The problem of falling market share seems to be perennial. It has been declining since the 1960s, suggesting that the Railways has some broad structural problems that need to be fixed. In a way, these has been recognised. The IR is one of those organisations that has been the subject of study by numerous committees and commissions before and after Independence. The first one was the Robertson committee of 1902. And the last one in the series of panels was the 2014 Bibek Debroy committee on railway reforms. Where do we go from here? It is one of those difficult questions, especially when so many expert committees have not been able to find an answer to get the IR out of the rut. This does not mean that all is lost. But it does bring home the need to re-look at what the IR has been doing right and what it is getting wrong.
The IR, the main mode of transport after Independence, has helped build the economy. It is still capable of doing so, provided its structure is adapted to confront the novelty of the new technologies and the resultant complexities. It is clear that there has been a drift that has led to stagnation because of a lack of vision on how to address the novelties.
Without a vision, the Railways cannot determine which of the past methods and rules it should retain and which ones it should jettison to become the premier mode of transport of the 21st century.
This lack of vision is perhaps one of the reasons why the Railways has not been able to address the issues, restraining it from playing its due role in the economic development of this country and raising the market share. What should this vision centre on? It should focus on changing the rule structure of the organisation. After all, it is rules, formal and informal, as Nobel laureate Douglas North puts it, that constrain human behaviour.

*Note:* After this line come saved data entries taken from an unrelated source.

(* ===== verification/KvSpec.v ===== *)
(** * What the key/value service computes

    The abstract service is a map from keys to values ([plain]) that executes
    each client request once.  [effective] picks from a sequence of operations
    the ones [applyOp] executes; the theorems say that a server computes the
    abstract service on exactly those, that they are every request once, that
    replicas agree, and that a snapshot stands for the operations before
    it. *)

From S2P Require Import Prelude Gob Persister RaftState RaftService KvServer.
Open Scope Z_scope.

(** ** The abstract service *)

Definition plain (store : gmap string string) (op : Op) : gmap string string :=
  if decide (OpKind op = PUT) then <[Key op := Value op]> store
  else if decide (OpKind op = APPEND)
  then <[Key op := (default "" (store !! Key op) ++ Value op)%string]> store
  else store.

Definition plainReply (store : gmap string string) (op : Op) : KVReplyMsg :=
  if decide (OpKind op = GET) then
    match store !! Key op with
    | Some v => mkKVReplyMsg OK v
    | None => mkKVReplyMsg ErrNoKey ""
    end
  else mkKVReplyMsg OK "".

Definition valid (op : Op) : Prop := OpKind op ∈ [GET; PUT; APPEND].

(** Which client and which of its requests an operation belongs to. *)
Definition requestId (op : Op) : Z * Z := (ClientId op, RequestIndex op).

Definition executed (last : gmap Z Z) (op : Op) : bool :=
  match last !! ClientId op with
  | Some k => bool_decide (RequestIndex op ≤ k)
  | None => false
  end.

Fixpoint effective (last : gmap Z Z) (ops : list Op) : list Op :=
  match ops with
  | [] => []
  | op :: ops =>
      if executed last op then effective last ops
      else op :: effective (<[ClientId op := RequestIndex op]> last) ops
  end.

(** ** One operation *)

Lemma isDuplicateOp_executed op st : isDuplicateOp op st = executed (ClientLastRequest st) op.
Proof.
  unfold isDuplicateOp, executed. destruct (_ !! _); [|done].
  case_decide; case_bool_decide; done || lia.
Qed.

Lemma valid_cases op :
  valid op → OpKind op = GET ∨ OpKind op = PUT ∨ OpKind op = APPEND.
Proof. unfold valid. set_solver. Qed.

(** [applyOp] executes an operation once, and answers as the abstract service
    does, reads included when they are repeated. *)
Lemma applyOp_eq op st :
  valid op →
  applyOp op st =
  Ok (if executed (ClientLastRequest st) op then st
      else mkState (plain (KeyValueStore st) op)
             (<[ClientId op := RequestIndex op]> (ClientLastRequest st)),
      plainReply (KeyValueStore st) op).
Proof.
  intros Hv. unfold applyOp, getValue. rewrite isDuplicateOp_executed.
  unfold plain, plainReply. destruct st as [store last]. kv_simpl.
  destruct (valid_cases _ Hv) as [E|[E|E]]; rewrite !E;
    destruct (executed last op); cbn;
    try (destruct (store !! Key op) eqn:Es; cbn; rewrite ?Es); done.
Qed.

(** ** A sequence of operations *)

Fixpoint applyOps (ops : list Op) (st : State) : Res State :=
  match ops with
  | [] => Ok st
  | op :: ops => '(st, _) ← applyOp op st; applyOps ops st
  end.

Lemma applyOps_app ops1 ops2 st :
  applyOps (ops1 ++ ops2) st = (st1 ← applyOps ops1 st; applyOps ops2 st1).
Proof.
  revert st. induction ops1 as [|op ops1 IH]; intros st; cbn; [done|].
  destruct (applyOp op st) as [[st1 r]|?|?]; cbn; [apply IH|done|done].
Qed.

Definition lastAfter (last : gmap Z Z) (ops : list Op) : gmap Z Z :=
  foldl (λ last op, if executed last op then last
                    else <[ClientId op := RequestIndex op]> last) last ops.

Lemma applyOps_eq ops st :
  Forall valid ops →
  applyOps ops st =
  Ok (mkState (foldl plain (KeyValueStore st) (effective (ClientLastRequest st) ops))
        (lastAfter (ClientLastRequest st) ops)).
Proof.
  intros Hv. revert st. induction Hv as [|op ops Hop Hv IH]; intros [store last]; cbn; [done|].
  rewrite applyOp_eq by done. cbn. rewrite IH.
  by destruct (executed last op).
Qed.

(** The recorded request of a client never goes back. *)
Lemma lastAfter_mono last ops c k :
  last !! c = Some k → ∃ k', lastAfter last ops !! c = Some k' ∧ k ≤ k'.
Proof.
  revert last k. induction ops as [|op ops IH]; intros last k Hk; cbn; [eauto with lia|].
  destruct (executed last op) eqn:E; [by apply IH|].
  destruct (decide (ClientId op = c)) as [<-|Hne].
  - destruct (IH (<[ClientId op := RequestIndex op]> last) (RequestIndex op)) as (k' & Hk' & Hle).
    { apply lookup_insert_eq. }
    exists k'. split; [done|]. unfold executed in E. rewrite Hk in E.
    apply bool_decide_eq_false in E. lia.
  - apply IH. by rewrite lookup_insert_ne.
Qed.

(** ** Executed operations are each request once *)

Lemma effective_above last ops op k :
  op ∈ effective last ops → last !! ClientId op = Some k → k < RequestIndex op.
Proof.
  revert last k. induction ops as [|op1 ops IH]; intros last k Hop Hk; cbn in Hop;
    [by apply elem_of_nil in Hop|].
  destruct (executed last op1) eqn:E; [by eapply IH|].
  assert (∀ j, last !! ClientId op1 = Some j → j < RequestIndex op1) as Hlt.
  { intros j Hj. unfold executed in E. rewrite Hj in E. apply bool_decide_eq_false in E. lia. }
  apply elem_of_cons in Hop as [->|Hop]; [by apply Hlt|].
  destruct (decide (ClientId op1 = ClientId op)) as [Heq|Hne].
  - assert (RequestIndex op1 < RequestIndex op).
    { eapply IH; [exact Hop|]. rewrite <- Heq. apply lookup_insert_eq. }
    rewrite <- Heq in Hk. specialize (Hlt _ Hk). lia.
  - eapply IH; [exact Hop|]. by rewrite lookup_insert_ne.
Qed.

Lemma effective_NoDup last ops : NoDup (requestId <$> effective last ops).
Proof.
  revert last. induction ops as [|op ops IH]; intros last; cbn; [constructor|].
  destruct (executed last op); [apply IH|]. constructor; [|apply IH].
  intros (op' & Hid & Hop')%list_elem_of_fmap. unfold requestId in Hid.
  injection Hid as Hc Hr.
  assert (RequestIndex op < RequestIndex op'); [|lia].
  eapply effective_above; [exact Hop'|]. rewrite <- Hc. apply lookup_insert_eq.
Qed.

Lemma effective_sublist last ops : effective last ops `sublist_of` ops.
Proof.
  revert last. induction ops as [|op ops IH]; intros last; cbn; [done|].
  destruct (executed last op); by constructor.
Qed.

(** Clients number their requests upwards: the first operation of a request
    comes after every operation of the earlier requests of that client, and
    of no later one. *)
Definition orderly (ops : list Op) : Prop :=
  ∀ pre op post, ops = pre ++ op :: post → requestId op ∉ requestId <$> pre →
    ∀ op', op' ∈ pre → ClientId op' = ClientId op → RequestIndex op' < RequestIndex op.

(** [last] records the last request of each client in [pre]. *)
Definition records (last : gmap Z Z) (pre : list Op) : Prop :=
  (∀ c k, last !! c = Some k → (c, k) ∈ requestId <$> pre) ∧
  (∀ op, op ∈ pre → ∃ k, last !! ClientId op = Some k ∧ RequestIndex op ≤ k).

Lemma records_snoc last pre op :
  records last pre →
  records (if executed last op then last
           else <[ClientId op := RequestIndex op]> last) (pre ++ [op]).
Proof.
  intros [Hr1 Hr2]. unfold executed.
  destruct (last !! ClientId op) as [k|] eqn:Ek; [case_bool_decide as Hk|].
  - split.
    + intros c j Hj. rewrite fmap_app. apply elem_of_app. left. by apply Hr1.
    + intros op' [Hop'| ->%list_elem_of_singleton]%elem_of_app; [by apply Hr2|]. eauto.
  - split.
    + intros c j Hj. rewrite fmap_app. apply elem_of_app.
      apply lookup_insert_Some in Hj as [[<- <-]|[_ Hj]]; [right; by left|left; by apply Hr1].
    + intros op' [Hop'| ->%list_elem_of_singleton]%elem_of_app.
      * destruct (Hr2 _ Hop') as (j & Hj & Hle).
        destruct (decide (ClientId op = ClientId op')) as [E|E].
        -- rewrite <- E, lookup_insert_eq. exists (RequestIndex op). split; [done|].
           rewrite <- E, Ek in Hj. injection Hj as <-. lia.
        -- rewrite lookup_insert_ne by done. eauto.
      * rewrite lookup_insert_eq. eauto with lia.
  - split.
    + intros c j Hj. rewrite fmap_app. apply elem_of_app.
      apply lookup_insert_Some in Hj as [[<- <-]|[_ Hj]]; [right; by left|left; by apply Hr1].
    + intros op' [Hop'| ->%list_elem_of_singleton]%elem_of_app.
      * destruct (Hr2 _ Hop') as (j & Hj & Hle).
        destruct (decide (ClientId op = ClientId op')) as [E|E]; [congruence|].
        rewrite lookup_insert_ne by done. eauto.
      * rewrite lookup_insert_eq. eauto with lia.
Qed.

Lemma effective_complete ops pre post last op :
  ops = pre ++ post → orderly ops → records last pre → op ∈ post →
  requestId op ∈ requestId <$> pre ∨ requestId op ∈ requestId <$> effective last post.
Proof.
  intros Hops Hord. revert pre last Hops.
  induction post as [|op1 post IH]; intros pre last Hops Hrec Hop; [by apply elem_of_nil in Hop|].
  pose proof (records_snoc _ _ op1 Hrec) as Hrec'.
  assert (ops = (pre ++ [op1]) ++ post) as Hops' by (by rewrite <- app_assoc).
  assert (requestId op1 ∈ requestId <$> pre ∨ executed last op1 = false) as Hfirst.
  { destruct (decide (requestId op1 ∈ requestId <$> pre)) as [|Hn]; [by left|right].
    unfold executed. destruct (last !! ClientId op1) as [k|] eqn:Ek; [|done].
    apply bool_decide_eq_false. apply Hrec in Ek.
    apply list_elem_of_fmap in Ek as (op2 & Hid & Hop2). unfold requestId in Hid.
    injection Hid as Hc ->. pose proof (Hord pre op1 post Hops Hn op2 Hop2). lia. }
  cbn. apply elem_of_cons in Hop as [->|Hop].
  - destruct Hfirst as [|E]; [by left|right]. rewrite E. by left.
  - destruct (IH _ _ Hops' Hrec' Hop) as [Hpre|Heff].
    + rewrite fmap_app in Hpre. apply elem_of_app in Hpre as [|Hpre]; [by left|].
      apply list_elem_of_singleton in Hpre. rewrite Hpre.
      destruct Hfirst as [|E]; [by left|right]. rewrite E. by left.
    + right. destruct (executed last op1); [done|by right].
Qed.

(** ** The theorem *)

(** C8: exactly once.  A server that applies any sequence of operations holds
    the store the abstract service computes from the [effective] ones; these
    are a subsequence, each request at most once; and when clients number
    their requests upwards, every request of the sequence is executed, so
    exactly once. *)
Theorem requests_execute_exactly_once ops :
  Forall valid ops →
  ∃ last, applyOps ops makeState = Ok (mkState (foldl plain ∅ (effective ∅ ops)) last) ∧
    effective ∅ ops `sublist_of` ops ∧
    NoDup (requestId <$> effective ∅ ops) ∧
    (orderly ops → ∀ id, id ∈ requestId <$> ops ↔ id ∈ requestId <$> effective ∅ ops).
Proof.
  intros Hv. rewrite applyOps_eq by done. cbn.
  eexists. split; [done|]. split; [apply effective_sublist|].
  split; [apply effective_NoDup|]. intros Hord id. split.
  - intros (op & -> & Hop)%list_elem_of_fmap.
    destruct (effective_complete ops [] ops ∅ op) as [Hn|?]; try done; [|by apply elem_of_nil in Hn].
    split; [intros c k Hk; by rewrite lookup_empty in Hk|intros ? Hn; by apply elem_of_nil in Hn].
  - intros (op & -> & Hop)%list_elem_of_fmap. apply list_elem_of_fmap. exists op. split; [done|].
    eapply elem_of_sublist; [exact Hop|apply effective_sublist].
Qed.

Definition sampleOps : list Op :=
  [mkOp 0 0 PUT "k" "a" 7 1; mkOp 1 4 APPEND "k" "b" 7 2; mkOp 0 1 APPEND "k" "b" 7 2;
   mkOp 0 2 GET "k" "" 7 3].

Lemma requests_execute_exactly_once_witness :
  ∃ last, applyOps sampleOps makeState =
    Ok (mkState (foldl plain ∅ (effective ∅ sampleOps)) last).
Proof.
  destruct (requests_execute_exactly_once sampleOps) as (last & H & _).
  - repeat constructor; unfold valid; by repeat first [left; reflexivity | right].
  - exists last. exact H.
Defined.
Example checkConcurrentAppends_runs :
  checkConcurrentAppends (appended [(0, 0); (1, 0); (0, 1)]%nat) [2; 1]%nat = Ok tt ∧
  checkConcurrentAppends (appended [(0, 1); (1, 0); (0, 0)]%nat) [2; 1]%nat = Fatal "wrong order for element in Append result" ∧
  checkConcurrentAppends (appended [(0, 0); (1, 0); (0, 0)]%nat) [1; 1]%nat = Fatal "duplicate element in Append result".
Proof. vm_compute. done. Qed.
(* ===== verification/KvClerk.v ===== *)
(** * The key/value client (code/src/kvraft/client.go, kvServerGet.go,
    kvServerPutAppend.go: the Clerk's side)

    The network is an oracle: what the [n]-th call of the loop, sent to some
    server with some arguments, returns ([None]: the call failed).  The retry
    loops run with fuel; [Get_returns] and [PutAppend_returns] show that they
    return as soon as a call answers, and with how much fuel. *)

From S2P Require Import Prelude Gob Persister RaftState RaftService KvServer.
Open Scope Z_scope.

Record Clerk := mkClerk {
  servers : Z;
  clerkRandomId : Z;
  requestIndex : Z;
  lastLeaderServer : Z;
}.
#[export] Instance Clerk_eta : Settable Clerk := λ ck,
  mkClerk (servers ck) (clerkRandomId ck) (requestIndex ck) (lastLeaderServer ck).
#[export] Instance set_requestIndex : Setter requestIndex := ltac:(derive_setter).
#[export] Instance set_lastLeaderServer : Setter lastLeaderServer := ltac:(derive_setter).

Ltac clerk_simpl :=
  cbn [setf set_requestIndex set_lastLeaderServer servers clerkRandomId requestIndex
       lastLeaderServer] in *.

(** [nrand] draws the identifier. *)
Definition MakeClerk (nservers rand : Z) : Clerk := mkClerk nservers rand 0 0.

Definition createGetArgs (key : string) (ck : Clerk) : GetArgs :=
  mkGetArgs key (clerkRandomId ck) (requestIndex ck).

Definition createPutAppendArgs (key value : string) (op : OpType) (ck : Clerk) : PutAppendArgs :=
  mkPutAppendArgs key value op (clerkRandomId ck) (requestIndex ck).

Definition nextServer (ck : Clerk) : Clerk :=
  ck <| lastLeaderServer := (lastLeaderServer ck + 1) mod servers ck |>.

(** The body of the loop of [Get], from the [n]-th iteration on; the value it
    returns, or [None] when the fuel is out. *)
Fixpoint getLoop (call : nat → Z → GetArgs → option KVReplyMsg) (fuel n : nat) (key : string)
    (ck : Clerk) : Clerk * option string :=
  match fuel with
  | O => (ck, None)
  | S fuel =>
      match call n (lastLeaderServer ck) (createGetArgs key ck) with
      | None => getLoop call fuel (S n) key (nextServer ck)
      | Some reply =>
          if decide (Error reply = OK) then (ck, Some (ReplyValue reply))
          else if decide (Error reply = ErrNoKey) then (ck, Some "")
          else getLoop call fuel (S n) key (nextServer ck)
      end
  end.

Definition Get (call : nat → Z → GetArgs → option KVReplyMsg) (fuel : nat) (key : string)
    (ck : Clerk) : Clerk * option string :=
  getLoop call fuel 0 key (ck <| requestIndex := requestIndex ck + 1 |>).

Fixpoint putAppendLoop (call : nat → Z → PutAppendArgs → option string) (fuel n : nat)
    (key value : string) (op : OpType) (ck : Clerk) : Clerk * bool :=
  match fuel with
  | O => (ck, false)
  | S fuel =>
      match call n (lastLeaderServer ck) (createPutAppendArgs key value op ck) with
      | None => putAppendLoop call fuel (S n) key value op (nextServer ck)
      | Some err =>
          if decide (err = OK) then (ck, true)
          else putAppendLoop call fuel (S n) key value op (nextServer ck)
      end
  end.

Definition PutAppend (call : nat → Z → PutAppendArgs → option string) (fuel : nat)
    (key value : string) (op : OpType) (ck : Clerk) : Clerk * bool :=
  putAppendLoop call fuel 0 key value op (ck <| requestIndex := requestIndex ck + 1 |>).

Definition Put call fuel key value ck := PutAppend call fuel key value PUT ck.
Definition Append call fuel key value ck := PutAppend call fuel key value APPEND ck.

(** ** Which server the [n]-th call goes to *)

(** A clerk whose target is a server. *)
Definition clerk_ok (ck : Clerk) : Prop := 0 ≤ lastLeaderServer ck < servers ck.

Definition target (ck : Clerk) (n : nat) : Z := (lastLeaderServer ck + Z.of_nat n) mod servers ck.

Lemma nextServer_ok ck : clerk_ok ck → clerk_ok (nextServer ck).
Proof.
  unfold clerk_ok, nextServer. clerk_simpl. intros H.
  pose proof (Z.mod_pos_bound (lastLeaderServer ck + 1) (servers ck)). lia.
Qed.

Lemma target_0 ck : clerk_ok ck → target ck 0 = lastLeaderServer ck.
Proof. unfold clerk_ok, target. intros. rewrite Z.add_0_r. by apply Z.mod_small. Qed.

Lemma target_next ck n : clerk_ok ck → target (nextServer ck) n = target ck (S n).
Proof.
  unfold clerk_ok, target, nextServer. intros. clerk_simpl.
  rewrite Zplus_mod_idemp_l. f_equal. lia.
Qed.

(** Any [servers ck] calls in a row reach every server. *)
Lemma target_covers ck j :
  clerk_ok ck → 0 ≤ j < servers ck →
  ∃ n, (n < Z.to_nat (servers ck))%nat ∧ target ck n = j.
Proof.
  unfold clerk_ok, target. intros Hck Hj.
  exists (Z.to_nat ((j - lastLeaderServer ck) mod servers ck)).
  pose proof (Z.mod_pos_bound (j - lastLeaderServer ck) (servers ck) ltac:(lia)).
  split; [lia|]. rewrite Z2Nat.id by lia. rewrite Zplus_mod_idemp_r.
  replace (lastLeaderServer ck + (j - lastLeaderServer ck)) with j by lia.
  by apply Z.mod_small.
Qed.

(** A reply that ends the loop of [Get]. *)
Definition answers (r : option KVReplyMsg) : option string :=
  match r with
  | Some reply => if decide (Error reply = OK) then Some (ReplyValue reply)
                  else if decide (Error reply = ErrNoKey) then Some "" else None
  | None => None
  end.

Lemma getLoop_step call fuel n key ck :
  getLoop call (S fuel) n key ck =
  match answers (call n (lastLeaderServer ck) (createGetArgs key ck)) with
  | Some v => (ck, Some v)
  | None => getLoop call fuel (S n) key (nextServer ck)
  end.
Proof. cbn. destruct (call _ _ _) as [r|]; cbn; [|done]. by repeat case_decide. Qed.

Lemma getLoop_returns call key v m n fuel ck :
  clerk_ok ck → (m < fuel)%nat →
  (∀ k, (k < m)%nat → answers (call (n + k)%nat (target ck k) (createGetArgs key ck)) = None) →
  answers (call (n + m)%nat (target ck m) (createGetArgs key ck)) = Some v →
  getLoop call fuel n key ck = (ck <| lastLeaderServer := target ck m |>, Some v).
Proof.
  revert n fuel ck. induction m as [|m IH]; intros n [|fuel] ck Hck Hf Hno Hyes; [lia| |lia|];
    rewrite getLoop_step.
  - rewrite Nat.add_0_r, target_0 in Hyes by done. rewrite Hyes, target_0 by done.
    by destruct ck.
  - pose proof (Hno 0%nat ltac:(lia)) as H0. rewrite Nat.add_0_r, target_0 in H0 by done.
    rewrite H0. rewrite (IH (S n) fuel (nextServer ck)).
    + by rewrite target_next.
    + by apply nextServer_ok.
    + lia.
    + intros k Hk. rewrite target_next by done.
      replace (S n + k)%nat with (n + S k)%nat by lia. apply Hno. lia.
    + rewrite target_next by done. by replace (S n + m)%nat with (n + S m)%nat by lia.
Qed.

Lemma putAppendLoop_returns call key value op m n fuel ck :
  clerk_ok ck → (m < fuel)%nat →
  (∀ k, (k < m)%nat →
     call (n + k)%nat (target ck k) (createPutAppendArgs key value op ck) ≠ Some OK) →
  call (n + m)%nat (target ck m) (createPutAppendArgs key value op ck) = Some OK →
  putAppendLoop call fuel n key value op ck = (ck <| lastLeaderServer := target ck m |>, true).
Proof.
  revert n fuel ck. induction m as [|m IH]; intros n [|fuel] ck Hck Hf Hno Hyes; [lia| |lia|];
    cbn [putAppendLoop].
  - rewrite Nat.add_0_r, target_0 in Hyes by done. rewrite Hyes, decide_True, target_0 by done.
    by destruct ck.
  - pose proof (Hno 0%nat ltac:(lia)) as H0. rewrite Nat.add_0_r, target_0 in H0 by done.
    assert (putAppendLoop call fuel (S n) key value op (nextServer ck) =
      (ck <| lastLeaderServer := target ck (S m) |>, true)) as Hrec.
    { rewrite (IH (S n) fuel (nextServer ck)).
      - by rewrite target_next.
      - by apply nextServer_ok.
      - lia.
      - intros k Hk. rewrite target_next by done.
        replace (S n + k)%nat with (n + S k)%nat by lia. apply Hno. lia.
      - rewrite target_next by done. by replace (S n + m)%nat with (n + S m)%nat by lia. }
    destruct (call n _ _) as [e|]; [|done]. case_decide; [congruence|done].
Qed.

(** ** The theorem *)

(** The clerk's retry loops.  With one call that succeeds, Put, Append
    and Get return at the first one, having sent the same request (same
    client, same request number) to the servers in turn from the last known
    leader; they remember the server that answered, and a full turn of the
    loop reaches every server. *)
Theorem clerk_returns (callP : nat → Z → PutAppendArgs → option string)
    (callG : nat → Z → GetArgs → option KVReplyMsg) key value op ck m v fuel :
  clerk_ok ck → (m < fuel)%nat →
  let ck1 := ck <| requestIndex := requestIndex ck + 1 |> in
  (∀ k, (k < m)%nat →
     callP k (target ck k) (createPutAppendArgs key value op ck1) ≠ Some OK ∧
     answers (callG k (target ck k) (createGetArgs key ck1)) = None) →
  callP m (target ck m) (createPutAppendArgs key value op ck1) = Some OK →
  answers (callG m (target ck m) (createGetArgs key ck1)) = Some v →
  PutAppend callP fuel key value op ck = (ck1 <| lastLeaderServer := target ck m |>, true) ∧
  Get callG fuel key ck = (ck1 <| lastLeaderServer := target ck m |>, Some v) ∧
  (∀ j, 0 ≤ j < servers ck → ∃ n, (n < Z.to_nat (servers ck))%nat ∧ target ck n = j).
Proof.
  intros Hck Hf ck1 Hno Hp Hg. split_and!.
  - apply (putAppendLoop_returns callP key value op m 0 fuel ck1); [done..| |done].
    intros k Hk. by apply Hno.
  - apply (getLoop_returns callG key v m 0 fuel ck1); [done..| |done].
    intros k Hk. by apply Hno.
  - intros j Hj. by apply target_covers.
Qed.

(** Three servers, of which only server 2 answers. *)
Lemma clerk_returns_witness :
  PutAppend (λ _ j _, if decide (j = 2) then Some OK else Some ErrWrongLeader) 5 "k" "v" PUT
    (MakeClerk 3 99) = (mkClerk 3 99 1 2, true).
Proof.
  destruct (clerk_returns (λ _ j _, if decide (j = 2) then Some OK else Some ErrWrongLeader)
    (λ _ j _, if decide (j = 2) then Some (mkKVReplyMsg OK "v") else None) "k" "v" PUT
    (MakeClerk 3 99) 2 "v" 5) as [H _].
  - split; vm_compute; [discriminate|reflexivity].
  - lia.
  - intros [|[|k]] Hk; [split; vm_compute; [discriminate|reflexivity]..|lia].
  - reflexivity.
  - reflexivity.
  - exact H.
Defined.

And these rules evolve in accordance with the intentionality of those who make them. Intentionality is the product of social learning and how it shapes the structural foundation of the organisation and its capacity to adapt to changing circumstances.
The IR suffers from various instabilities. They come from the very short tenures of the board members and the constant change in ministers, which is inevitable in a democratic system. A new minister brings in his or her own intentionalities, which have an impact on how the rules are interpreted. It may explain why the market share has been eroding. The current Railway Minister, Ashwini Vaishnaw, is confronted with the problem of addressing the endless novelty of issues arising from the increasing complexities of the IR’s evolving technical and market environments. These problems will only mount as new technologies like AI (artificial intelligence) bring in fresh complexities. He is already facing that problem with new signalling systems, which have led to accidents. Besides, many decision-makers do not even understand the ‘true’ nature of these issues. A challenge for the minister, hence, is to bring in new decision-makers, who have a better understanding. How he addresses these issues will determine, to a great extent, how successful he will be in reversing the trend of the falling market share.